High prices and record output combined to make 2022 a record year for oil and gas company profits. Revenue that year rose 53.6% to $269.9 billion. Net income grew by about 80% compared to 2021, topping out at a whopping $63.1 billion, most of which was returned to foreign shareholders.

Will oil and gas workers fare any better than they have over the past decade? Not likely, say experts.

A 2020 forecast by consultancy EY and Petroleum Labour Market Information indicates that Canada may lose another 30% of its oil and gas workforce by 2040 – that’s 40,000 to 50,000 jobs. Faced with pressures from investors to produce ever higher returns, corporate executives are using digital technologies – including artificial intelligence and machine learning, automation, sensors and big data, and drones – to replace workers.

“The social contract between Albertans and the companies is that we allow them to profit from extraction in return for jobs, royalties, and taxes,” says Gil McGowan, president of the Alberta Federation of Labour (AFL). “Since the industry is now shedding jobs as fast it can, the labour movement has to ask itself whether the existing deal needs to be renegotiated.

Unfortunately, most of the jobs have been lost in the service sector, which is concentrated in rural Alberta, where good-paying jobs are relatively harder to find than in the cities. The number of service jobs plunged from a peak of 78,000 in September 2014 to 46,100 in February 2024, many of them replaced by technology. Pumpers, for example, no longer drive around oil and gas fields periodically checking on wells because remote sensors transmit data via the cloud to head office, where it is checked by technical staff.

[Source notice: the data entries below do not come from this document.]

(** * serverless-lab: the asynchronous mutation pipeline of handler.js

    A shallow embedding of the Lambda handlers of [handler.js] (the
    queue-backed revision of the module: producers publish Intents to SQS,
    [processSqsMessages] applies them to DynamoDB) together with a model of
    the two collaborators the handlers talk to, the DynamoDB DocumentClient
    and the SQS client.

    Conventions of the embedding:
    - JavaScript values that travel through request bodies, queue messages
      and table items are JSON scalars or [undefined] ([JsVal]); a JSON
      object is a finite map from property names to values, a missing
      property reads as [undefined].
    - Every handler is a computation over an explicit [World]: the two
      tables, the queue, the warning/error console, the schedule of
      collaborator faults, and the counters of the clock and of the UUID
      generator.  Informational [console.log] traces are not recorded; a
      conversion to string that such a trace performs is, where it can
      throw.
    - A JavaScript exception is the [Throw] outcome of a computation. *)

From Stdlib Require Import ZArith.
From stdpp Require Import gmap strings list fin_maps pretty.

Open Scope string_scope.

(** ** JavaScript values *)

Inductive JsVal : Type :=
| JUndefined
| JNull
| JBool (b : bool)
| JNum (n : Z)
| JStr (s : string).

#[global] Instance JsVal_eq_dec : EqDecision JsVal.
Proof. solve_decision. Defined.

#[global] Instance JsVal_inhabited : Inhabited JsVal := populate JUndefined.

(** ToBoolean: what [if (v)], [!v] and [a || b] test. *)
Definition truthy (v : JsVal) : bool :=
  match v with
  | JUndefined | JNull => false
  | JBool b => b
  | JNum n => negb (n =? 0)%Z
  | JStr s => negb (String.eqb s "")
  end.

(** [!v] *)
Definition missing (v : JsVal) : bool := negb (truthy v).

(** [o.k] on a plain object. *)
Definition prop (o : gmap string JsVal) (k : string) : JsVal :=
  default JUndefined (o !! k).

(** An object literal [{k1: v1, ..., kn: vn}] as it leaves the process:
    both [JSON.stringify] and the DocumentClient marshaller omit the
    properties whose value is [undefined]. *)
Fixpoint object (fields : list (string * JsVal)) : gmap string JsVal :=
  match fields with
  | [] => ∅
  | (k, v) :: rest =>
      match v with
      | JUndefined => object rest
      | _ => <[k := v]> (object rest)
      end
  end.

(** A JSON value of nesting depth at most one: the type of the two
    properties of a queue message, [operation] and [data]. *)
Inductive Json : Type :=
| JScalar (v : JsVal)
| JObject (o : gmap string JsVal).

This is a global trend that Alberta cannot escape. The oil and gas sector has matured, and companies are under pressure to lower costs. The first place to economize is always workers.

“The Alberta oil and gas job machine is broken,” said McGowan. “What we need is leadership from the provincial government to build more diverse energy industries that will provide employment for Alberta workers.”

McGowan criticized Premier Danielle Smith and the UCP government for ignoring recommendations set out in the AFL’s “Skate to Where the Puck is Goingreport, released in October 2022.

“We described numerous opportunities in seven sectors where Alberta could invest to create the energy jobs of the future, as well as seven policies the government could use to help attract private investment in those sectors,” he said. “Instead, the Premier is trying to grow oil and gas production and exports, which will help her corporate buddies but do nothing for Alberta workers because of industry automation.”